Phylogenetic analysis of LEG1 protein sequences in representative vertebrates performed using Bayesian (A) and ML methods (B). Node credibility is shown in A, and bootstrap values are shown in B. The two approaches produced a similar tree topology. Three mammalian LEG1 clades were generated. The one with human C6orf58 homolog was named as LEG1a, and the clade with M. murinus paralog was labeled as LEG1b. The mammalian LEG1 clade grouped with other species is designated as LEG1c. The Saccoglossus kowalevskii LEG1L was used as an outgroup. The clustering results are labeled by the square brackets.

Consistent with a previous report, most of the vertebrate Leg1 genes resided within a microsynteny group between the Themis and SOGA3 genes, except for those of 2 R ray-finned fish, 3R-/4R-teleosts, Rattus norvegicus and Bovidae2. To summarize the evolutionary history of the Leg1 genes in vertebrates, molecular phylogeny in combination with synteny group analysis using the available LEG1 polypeptides was carried out. Figures 1 and 2 show that only one copy of Leg1 remains in vertebrates after 1 R and 2 R whole-genome duplication events, since Latimeria chalunmae and Lepisosteus oculatus have only one copy of the Leg1 gene. Latimeria chalunmae exhibited the same syntenic gene group found in amphibian, reptiles, birds, and mammals; however, chromosome rearrangement occurred in Lepisosteus oculatus, driving the SOGA3 gene to a location approximately 10 Mb upstream of Leg1 in the same linkage group. Additionally, among other bony fish species, only Salmoninae, Sinocyclocheilus, zebrafish (Danio rerio), Hippocampus comes, and Labrus bergylta harboured more than one copy of Leg1. Further microsyntenic analyses revealed that the Leg1 copies of the first two taxa resulted from a whole-genome duplication event yielding two copies of Leg1 genes on different chromosomes, while the other species experienced a tandem duplication event to yield an extra copy of Leg1.

Figure 2
figure 2

The genomic organization of Leg1 and neighbouring genes during vertebrate evolution. The Leg1 and neighbouring genes are represented with arrows whose direction indicates transcription orientation. The red arrows indicate the Leg1s in ray-finned fishes, cartilaginous fish, lobe-finned fish, amphibian, reptile, and bird; Leg1a/Leg1b in mammalian species. The blue arrows represent the neighbouring genes, while the green ones show either the pseudogenes or Leg1cs. The scheme is not depicted to scale, and not all of the genes in the region are shown.

The Leg1 gene is evolutionarily constrained

To determine whether Leg1 genes are evolutionarily constrained, Leg1 coding sequences (Supplementary spreadsheet 4) from representative vertebrates were analysed for the overall coverage of sequences using the Z-test of selection in the MEGA7 package. The outcome of the analysis showed a P-value near 0, indicating that there might be strong purifying selection on the whole vertebrate Leg1 genes. Furthermore, to determine whether the Leg1 gene may acquire a new function or preserve its current activity, within species Leg1 paralogs were subjected to dN/dS calculation. Supplementary table S1 points out that nearly all of the duplicated pairs were subjected to a purifying force; however, there are still some exceptions, including Rattus norvegicus Leg1c, zebrafish Leg1, Loxodonta africana Leg1a, Myotis lucifugus Leg1c, and Oryctolagus cuniculus Leg1c. These results indicate that only a small proportion of recently duplicated Leg1 sequences might have experienced neutral selection or positive selection (e.g., Oryctolagus cuniculus dN/dS > 1).

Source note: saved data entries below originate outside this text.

(* ===== verification/DeviceModel.v ===== *)
(** * The device data model and its path selectors

    src/internal/wusp/models.go and the path helpers of methods.go: the indexed
    container of parameter and object definitions, the stable 64-bit path codes,
    and the compact selectors (code plus instance numbers) that requests carry
    instead of paths.  The generated tables are arguments of [NewDevice].  A
    [Device] is a non-nil pointer of the source. *)

From S2P Require Import Prelude GoStr Wire.

(** ** Letter case

    strings.ToLower and strings.EqualFold treat ASCII strings themselves; for the
    rest they consult the tables of package unicode, which are a parameter. *)
Class UnicodeCase : Type := {
  unicode_ToLower : bytes → bytes;
  unicode_EqualFold : bytes → bytes → bool }.

Definition ascii (s : bytes) : bool := forallb (fun c => b2z c <? 128) s.
Definition lower_byte (c : byte) : byte := if (65 <=? b2z c) && (b2z c <=? 90) then z2b (b2z c + 32) else c.
Definition ToLower `{UnicodeCase} (s : bytes) : bytes := if ascii s then lower_byte <$> s else unicode_ToLower s.
Definition EqualFold `{UnicodeCase} (s t : bytes) : bool :=
  if ascii s && ascii t then bool_decide (lower_byte <$> s = lower_byte <$> t) else unicode_EqualFold s t.

(** strings.Count for a non-empty needle: occurrences that do not overlap. *)
Fixpoint count_loop (fuel : nat) (s p : bytes) : nat :=
  match fuel with
  | O => 0
  | S fuel =>
      match s with
      | [] => 0
      | _ :: t => if HasPrefix s p then S (count_loop fuel (drop (length p) s) p) else count_loop fuel t p
      end
  end.
Definition Count (s p : bytes) : nat := count_loop (length s) s p.

(** ** Definitions *)

Record Limits := MkLimits
  { lMin : option Z; lMax : option Z; lMinF : option Z; lMaxF : option Z; lMinLength : Z; lMaxLength : Z;
    lEnums : list bytes; lPattern : bytes; lMinItems : Z; lMaxItems : Z }.
Record Param := MkParam
  { mPath : bytes; mType : bytes; mAccess : bytes; mSinceVersion : bytes; mDescription : bytes; mLimits : Limits }.
Record Object := MkObject
  { oPath : bytes; oMultiInstance : bool; oSinceVersion : bytes; oDescription : bytes }.
Record ImportedModelSummary := MkSummary
  { sID : bytes; sFileName : bytes; sName : bytes; sModelVersion : bytes; sSource : bytes; sSourceURL : bytes;
    sObjectCount : Z; sParamCount : Z }.
Record Device := MkDevice
  { Root : bytes; Summary : ImportedModelSummary; Objects : list Object; Params : list Param;
    objectIndex : gmap bytes nat; paramIndex : gmap bytes nat; pathCode : gmap bytes Z; codePath : gmap Z bytes }.
Record PathSelector := MkSelector { Code : Z; Instances : list Z }.

Definition dot : byte := z2b 46.
Definition token : bytes := bs "{i}".

Definition isNumericPathSegment (part : bytes) : bool :=
  negb (length part =? 0)%nat && forallb is_digit part.
Definition canonical_segment (part : bytes) : bytes :=
  if (length part =? 0)%nat || bool_decide (part = token) then part
  else if isNumericPathSegment part then token else part.
Definition canonicalParamPath (path : bytes) : bytes :=
  if (length path =? 0)%nat then [] else Join (canonical_segment <$> Split path dot) dot.

Section Model.
Context `{UnicodeCase}.

Definition normalizeDeviceLookupPath (path : bytes) : bytes :=
  let path := TrimSpace path in
  if (length path =? 0)%nat then [] else ToLower path.
Definition normalizeCanonicalDeviceLookupPath (path : bytes) : bytes :=
  normalizeDeviceLookupPath (canonicalParamPath path).

Definition fnv64a_byte (h : Z) (b : byte) : Z := u64 (Z.lxor h (b2z b) * 1099511628211).
Definition fnv64a (data : bytes) : Z := foldl fnv64a_byte 14695981039346656037 data.
Definition EncodePathCode (path : bytes) : Z :=
  let path := normalizeCanonicalDeviceLookupPath path in
  if (length path =? 0)%nat then 0
  else let code := fnv64a path in if code =? 0 then 1 else code.

Definition rootFromPath (path : bytes) : bytes :=
  let path := TrimSpace path in
  if (length path =? 0)%nat then [] else
  match Split path dot with
  | [] | [] :: _ => []
  | first :: _ => ToLower first ++ [dot]
  end.
Definition detectDeviceRoot (objects : list Object) (params : list Param) : bytes :=
  match List.filter (fun r => negb (length r =? 0)%nat)
          (((rootFromPath ∘ oPath) <$> objects) ++ ((rootFromPath ∘ mPath) <$> params)) with
  | root :: _ => root
  | [] => bs "device."
  end.

Definition Paths (d : Device) : list bytes := SortStrings ((oPath <$> Objects d) ++ (mPath <$> Params d)).

(** Path codes: a collision of two different paths is a panic of the program's
    start. *)
Definition assignPathCode (d : Device) (key path : bytes) : res werr Device :=
  if (length key =? 0)%nat then Ok d else
  match pathCode d !! key with
  | Some _ => Ok d
  | None =>
      let code := EncodePathCode path in
      if code =? 0 then Ok d else
      let assign := Ok (MkDevice (Root d) (Summary d) (Objects d) (Params d) (objectIndex d) (paramIndex d)
                          (<[key := code]> (pathCode d)) (<[code := path]> (codePath d))) in
      match codePath d !! code with
      | Some existing => if bool_decide (normalizeDeviceLookupPath existing = key) then assign else Panic
      | None => assign
      end
  end.
Fixpoint assign_paths (d : Device) (paths : list bytes) : res werr Device :=
  match paths with
  | [] => Ok d
  | path :: paths =>
      let key := normalizeDeviceLookupPath path in
      d ← (match pathCode d !! key with Some _ => Ok d | None => assignPathCode d key path end);
      assign_paths d paths
  end.
Definition buildPathCodes (d : Device) : res werr Device := assign_paths d (Paths d).

(** [for i, x := range xs { index[normalize(x.Path)] = i }] *)
Fixpoint build_index (i : nat) (paths : list bytes) (index : gmap bytes nat) : gmap bytes nat :=
  match paths with
  | [] => index
  | path :: paths => build_index (S i) paths (<[normalizeDeviceLookupPath path := i]> index)
  end.
Definition NewDevice (summary : ImportedModelSummary) (objects : list Object) (params : list Param) : res werr Device :=
  buildPathCodes (MkDevice (detectDeviceRoot objects params) summary objects params
    (build_index 0 (oPath <$> objects) ∅) (build_index 0 (mPath <$> params) ∅) ∅ ∅).
Definition Clone (d : Device) : res werr Device := NewDevice (Summary d) (Objects d) (Params d).

(** ** Lookups *)

(** The index of a path as given, or of its schema form. *)
Definition find_index (index : gmap bytes nat) (path : bytes) : option nat :=
  match index !! normalizeDeviceLookupPath path with
  | Some i => Some i
  | None => index !! normalizeCanonicalDeviceLookupPath path
  end.
(** [xs[i]]: out of range is a panic. *)
Definition at_index {A} (l : list A) (i : nat) : res werr (option A) :=
  match l !! i with Some x => Ok (Some x) | None => Panic end.
Definition GetParam (d : Device) (path : bytes) : res werr (option Param) :=
  match find_index (paramIndex d) path with Some i => at_index (Params d) i | None => Ok None end.
Definition GetObject (d : Device) (path : bytes) : res werr (option Object) :=
  match find_index (objectIndex d) path with Some i => at_index (Objects d) i | None => Ok None end.

Definition Search (d : Device) (prefix : bytes) : res werr Device :=
  let prefix := normalizeDeviceLookupPath prefix in
  if (length prefix =? 0)%nat then Clone d else
  let objects := List.filter (fun o => HasPrefix (normalizeDeviceLookupPath (oPath o)) prefix) (Objects d) in
  let params := List.filter (fun p => HasPrefix (normalizeDeviceLookupPath (mPath p)) prefix) (Params d) in
  let s := Summary d in
  NewDevice (MkSummary (sID s) (sFileName s) (sName s) (sModelVersion s) (sSource s) (sSourceURL s)
               (Z.of_nat (length objects)) (Z.of_nat (length params))) objects params.

Definition PathCode (d : Device) (path : bytes) : option Z :=
  match pathCode d !! normalizeDeviceLookupPath path with
  | Some code => Some code
  | None => pathCode d !! normalizeCanonicalDeviceLookupPath path
  end.
Definition PathByCode (d : Device) (code : Z) : option bytes :=
  if code =? 0 then None else codePath d !! code.
Definition GetParamByCode (d : Device) (code : Z) : res werr (option Param) :=
  match PathByCode d code with Some path => GetParam d path | None => Ok None end.
Definition GetObjectByCode (d : Device) (code : Z) : res werr (option Object) :=
  match PathByCode d code with Some path => GetObject d path | None => Ok None end.
Definition BatchPathCodes (d : Device) (paths : list bytes) : list Z := omap (PathCode d) paths.
Definition BatchPathsByCode (d : Device) (codes : list Z) : list bytes := omap (PathByCode d) codes.

Definition CanonicalPath (d : Device) (path : bytes) : option bytes :=
  let known key := bool_decide (is_Some (paramIndex d !! key)) || bool_decide (is_Some (objectIndex d !! key)) in
  if known (normalizeDeviceLookupPath path) then Some path else
  let canonical := canonicalParamPath (TrimSpace path) in
  if known (normalizeDeviceLookupPath canonical) then Some canonical else None.

(** ** Selectors *)

(** The loop over the segments; [hasConcrete] is the second component. *)
Fixpoint instances_loop (pathParts canonicalParts : list bytes) : option (list Z * bool) :=
  match pathParts, canonicalParts with
  | part :: pathParts, canonical :: canonicalParts =>
      if bool_decide (canonical = token) then
        if bool_decide (part = token) then
          match instances_loop pathParts canonicalParts with
          | Some (instances, concrete) => Some (0 :: instances, concrete)
          | None => None
          end
        else if isNumericPathSegment part then
          match ParseUint part 64 with
          | Some value =>
              if value =? 0 then None else
              match instances_loop pathParts canonicalParts with
              | Some (instances, _) => Some (value :: instances, true)
              | None => None
              end
          | None => None
          end
        else None
      else if EqualFold part canonical then instances_loop pathParts canonicalParts else None
  | _, _ => Some ([], false)
  end.
Definition selectorInstancesFromPath (path canonical : bytes) : option (list Z) :=
  let path := TrimSpace path in
  let canonical := TrimSpace canonical in
  if (length path =? 0)%nat || (length canonical =? 0)%nat then None else
  let pathParts := Split path dot in
  let canonicalParts := Split canonical dot in
  if negb (length pathParts =? length canonicalParts)%nat then None else
  match instances_loop pathParts canonicalParts with
  | Some (instances, hasConcrete) => Some (if hasConcrete then instances else [])
  | None => None
  end.

(** [instances[index]] past the end is a panic. *)
Fixpoint apply_loop (parts : list bytes) (instances : list Z) : res werr (list bytes) :=
  match parts with
  | [] => Ok []
  | part :: parts =>
      if bool_decide (part = token) then
        match instances with
        | [] => Panic
        | n :: instances =>
            rest ← apply_loop parts instances;
            Ok ((if n =? 0 then part else FormatUint n) :: rest)
        end
      else rest ← apply_loop parts instances; Ok (part :: rest)
  end.
Definition applySelectorInstances (canonical : bytes) (instances : list Z) : res werr (option bytes) :=
  if (length canonical =? 0)%nat then Ok None else
  let tokenCount := Count canonical token in
  if (tokenCount =? 0)%nat then Ok (if (length instances =? 0)%nat then Some canonical else None) else
  if (length instances =? 0)%nat then Ok (Some canonical) else
  if negb (length instances =? tokenCount)%nat then Ok None else
  parts ← apply_loop (Split canonical dot) instances;
  Ok (Some (Join parts dot)).

Definition Device_SelectorForPath (d : Device) (path : bytes) : option PathSelector :=
  match CanonicalPath d path with
  | None => None
  | Some canonical =>
      match PathCode d canonical with
      | None => None
      | Some code =>
          if code =? 0 then None else
          match selectorInstancesFromPath path canonical with
          | Some instances => Some (MkSelector code instances)
          | None => None
          end
      end
  end.
Definition Device_PathForSelector (d : Device) (selector : PathSelector) : res werr (option bytes) :=
  if Code selector =? 0 then Ok None else
  match PathByCode d (Code selector) with
  | None => Ok None
  | Some canonical => applySelectorInstances canonical (Instances selector)
  end.
Definition BatchSelectors (d : Device) (paths : list bytes) : list PathSelector := omap (Device_SelectorForPath d) paths.

(** ** Extending the model *)

Definition SetParam (d : Device) (param : Param) : res werr Device :=
  if (length (TrimSpace (mPath param)) =? 0)%nat then Ok d else
  let key := normalizeDeviceLookupPath (mPath param) in
  match paramIndex d !! key with
  | Some idx =>
      if (idx <? length (Params d))%nat then
        Ok (MkDevice (Root d) (Summary d) (Objects d) (<[idx := param]> (Params d)) (objectIndex d) (paramIndex d) (pathCode d) (codePath d))
      else Panic
  | None =>
      d ← assignPathCode (MkDevice (Root d) (Summary d) (Objects d) (Params d) (objectIndex d)
                            (<[key := length (Params d)]> (paramIndex d)) (pathCode d) (codePath d)) key (mPath param);
      Ok (MkDevice (Root d) (Summary d) (Objects d) (Params d ++ [param]) (objectIndex d) (paramIndex d) (pathCode d) (codePath d))
  end.
Definition SetObject (d : Device) (object : Object) : res werr Device :=
  if (length (TrimSpace (oPath object)) =? 0)%nat then Ok d else
  let key := normalizeDeviceLookupPath (oPath object) in
  match objectIndex d !! key with
  | Some idx =>
      if (idx <? length (Objects d))%nat then
        Ok (MkDevice (Root d) (Summary d) (<[idx := object]> (Objects d)) (Params d) (objectIndex d) (paramIndex d) (pathCode d) (codePath d))
      else Panic
  | None =>
      d ← assignPathCode (MkDevice (Root d) (Summary d) (Objects d) (Params d) (<[key := length (Objects d)]> (objectIndex d))
                            (paramIndex d) (pathCode d) (codePath d)) key (oPath object);
      Ok (MkDevice (Root d) (Summary d) (Objects d ++ [object]) (Params d) (objectIndex d) (paramIndex d) (pathCode d) (codePath d))
  end.
Fixpoint BatchSetParams (d : Device) (params : list Param) : res werr Device :=
  match params with [] => Ok d | p :: params => d ← SetParam d p; BatchSetParams d params end.
Fixpoint BatchAddObjects (d : Device) (objects : list Object) : res werr Device :=
  match objects with [] => Ok d | o :: objects => d ← SetObject d o; BatchAddObjects d objects end.
End Model.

Molecular cloning and characterization of pLeg1

Evolutionary analyses indicated that mammalian Leg1a orthologs have the highest probability of resembling the function of hLeg1a. As mouse Leg1a has been cloned and characterized previously, we identified the pig Leg1a gene in the current study11. Based on the information provided by the NCBI and Ensembl databases, three putative pLeg1 genes were identified on chromosome 1 (LOC100511607, LOC100512146, LOC110259407), between the THEMIS and SOGA3 gene loci. Herein, we designated these genes pLeg1a, pLeg1b, and pLeg1c according to their phylogenetic grouping. The lengths of the predicted coding regions of these three genes were 1,014 bp, 1,020 bp, and 684 bp, respectively, spanning a region of ~80 kb (Fig. 3A). After sequencing the genes using salivary gland RNA, the open reading frame of pLeg1a (GenBank Accession no. MN481509) was found to contain 1,014 bp with a sequence identical to the XM_003121211.1. Information for the other two pLeg1s could not be obtained by molecular cloning. Thus, in the subsequent analysis, the predicted mRNA and protein sequences were used (pLeg1b: XM_021074892.1/XP_020930551.1, pLeg1c: XM_021084485.1/XP_020940144.1). Similar to their human, mouse, and zebrafish counterparts, pLeg1a and pLeg1b have six exons, while pLeg1c only has 5 exons (Fig. 3B).

Figure 3
figure 3

Analysis of the pLeg1 genes and pLEG1 proteins. (A) Genetic structure and transcription orientation of pig Leg1 genes. Red arrows indicate the possible transcription orientation. Black vertical boxes denote the exons of each Leg1 gene. The distances between pLeg1c and pLeg1a, pLeg1b and pLeg1a, are also indicated. (B) Comparison of Leg1 gene structures in human, mouse, pig, platypus, and zebrafish. Large variation of the gene structures could be noted in these Leg1s. The black vertical boxes are exons, while the horizontal lines show the introns. A scale bar is added below. (C) The predicted domains of pLEG1 proteins. Signal peptides (blue rectangle) are detected in pLEG1a and pLEG1b, while pLEG1c loses the domain. All three pLEG1s contain the characteristic DUF781/LEG1 domain (red rectangle) predicted by the CDD/SPARCLE.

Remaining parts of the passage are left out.